- Goal of the exercise
Using the records below, copy out exactly the line that contains "this value h" and every line that follows it, up to and including the last, and no others.

[[ Input material open ]]

Definition hret {A} (a : A) : H A := λ h, Some (Return a, h).

Definition hbind {A B} (m : H A) (k : A → H B) : H B :=
  λ h, match m h with
       | Some (Return a, h') => k a h'
       | Some (Throw e, h') => Some (Throw e, h')
       | None => None
       end.

Declare Scope heap_scope.
Delimit Scope heap_scope with heap.
Notation "x <- m ;; k" := (hbind m (λ x, k))
  (at level 100, m at next level, right associativity) : heap_scope.
Notation "m ;; k" := (hbind m (λ _, k))
  (at level 100, right associativity) : heap_scope.

(** [new CssSelector()] *)
Definition new : H loc := λ h, Some (Return (length h), h ++ [fresh]).

(** Running a closure body on the object [this] refers to. *)
Definition call {A} (this : loc) (m : Body.M A) : H A :=
  λ h, match h !! this with
       | Some o => let '(r, o') := m o in Some (r, <[this := o']> h)
       | None => None
       end.

(** The methods of an object, [return this] included. *)
Module Obj.
Local Open Scope heap_scope.

Definition element (this : loc) (value : jsstring) : H loc :=
  call this (Body.element value) ;; hret this.

Definition id (this : loc) (value : jsstring) : H loc :=
  call this (Body.id value) ;; hret this.

Definition class (this : loc) (value : jsstring) : H loc :=
  call this (Body.class value) ;; hret this.

Definition attr (this : loc) (value : jsstring) : H loc :=
  call this (Body.attr value) ;; hret this.

Definition pseudoClass (this : loc) (value : jsstring) : H loc :=
  call this (Body.pseudoClass value) ;; hret this.

Definition pseudoElement (this : loc) (value : jsstring) : H loc :=
  call this (Body.pseudoElement value) ;; hret this.

Definition combine (this selector : loc) (combinator : jsstring) : H loc :=
  text <- call selector Body.stringify ;;
  call this (Body.combine_with text combinator) ;;
  hret this.

Definition stringify (this : loc) : H jsstring :=
  call this Body.stringify.
End Obj.

(** The facade. *)
Module cssSelectorBuilder.
Local Open Scope heap_scope.

Definition element (value : jsstring) : H loc :=
  this <- new ;; Obj.element this value.

Definition id (value : jsstring) : H loc :=
  this <- new ;; Obj.id this value.

Definition class (value : jsstring) : H loc :=
  this <- new ;; Obj.class this value.

Definition attr (value : jsstring) : H loc :=
  this <- new ;; Obj.attr this value.

Definition pseudoClass (value : jsstring) : H loc :=
  this <- new ;; Obj.pseudoClass this value.

Definition pseudoElement (value : jsstring) : H loc :=
  this <- new ;; Obj.pseudoElement this value.

Definition combine (selector1 : loc) (combinator : jsstring)
    (selector2 : loc) : H loc :=
  Obj.combine selector1 selector2 combinator.
End cssSelectorBuilder.

(** ** Fragment kinds and call sequences *)

Inductive fragment : Type :=
| Element | Id | Class | Attr | PseudoClass | PseudoElement.

(** The constant each fragment method hands to [checkOrder]. *)
Definition rank (k : fragment) : nat :=
  match k with
  | Element => 0 | Id => 1 | Class => 2
  | Attr => 3 | PseudoClass => 4 | PseudoElement => 5
  end.

Definition body (k : fragment) : jsstring → Body.M unit :=
  match k with
  | Element => Body.element | Id => Body.id | Class => Body.class
  | Attr => Body.attr | PseudoClass => Body.pseudoClass
  | PseudoElement => Body.pseudoElement
  end.

Definition append (k : fragment) : loc → jsstring → H loc :=
  match k with
  | Element => Obj.element | Id => Obj.id | Class => Obj.class
  | Attr => Obj.attr | PseudoClass => Obj.pseudoClass
  | PseudoElement => Obj.pseudoElement
  end.

(** One call of a client of the builder. *)
Inductive action : Type :=
| New
| Append (this : loc) (k : fragment) (value : jsstring)
| Combine (this selector : loc) (combinator : jsstring)
| Stringify (this : loc).

(** The store a call leaves, whether it returned or threw (a client may
    catch the exception and go on). *)
Definition step (a : action) (h : heap) : option heap :=
  match a with
  | New => snd <$> new h
  | Append this k value => snd <$> append k this value h
  | Combine this selector combinator =>
      snd <$> Obj.combine this selector combinator h
  | Stringify this => snd <$> Obj.stringify this h
  end.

[[ Input material closed ]]

- Answer section
  | Append this k value => snd <$> append k this value h
  | Combine this selector combinator =>
      snd <$> Obj.combine this selector combinator h
  | Stringify this => snd <$> Obj.stringify this h
  end.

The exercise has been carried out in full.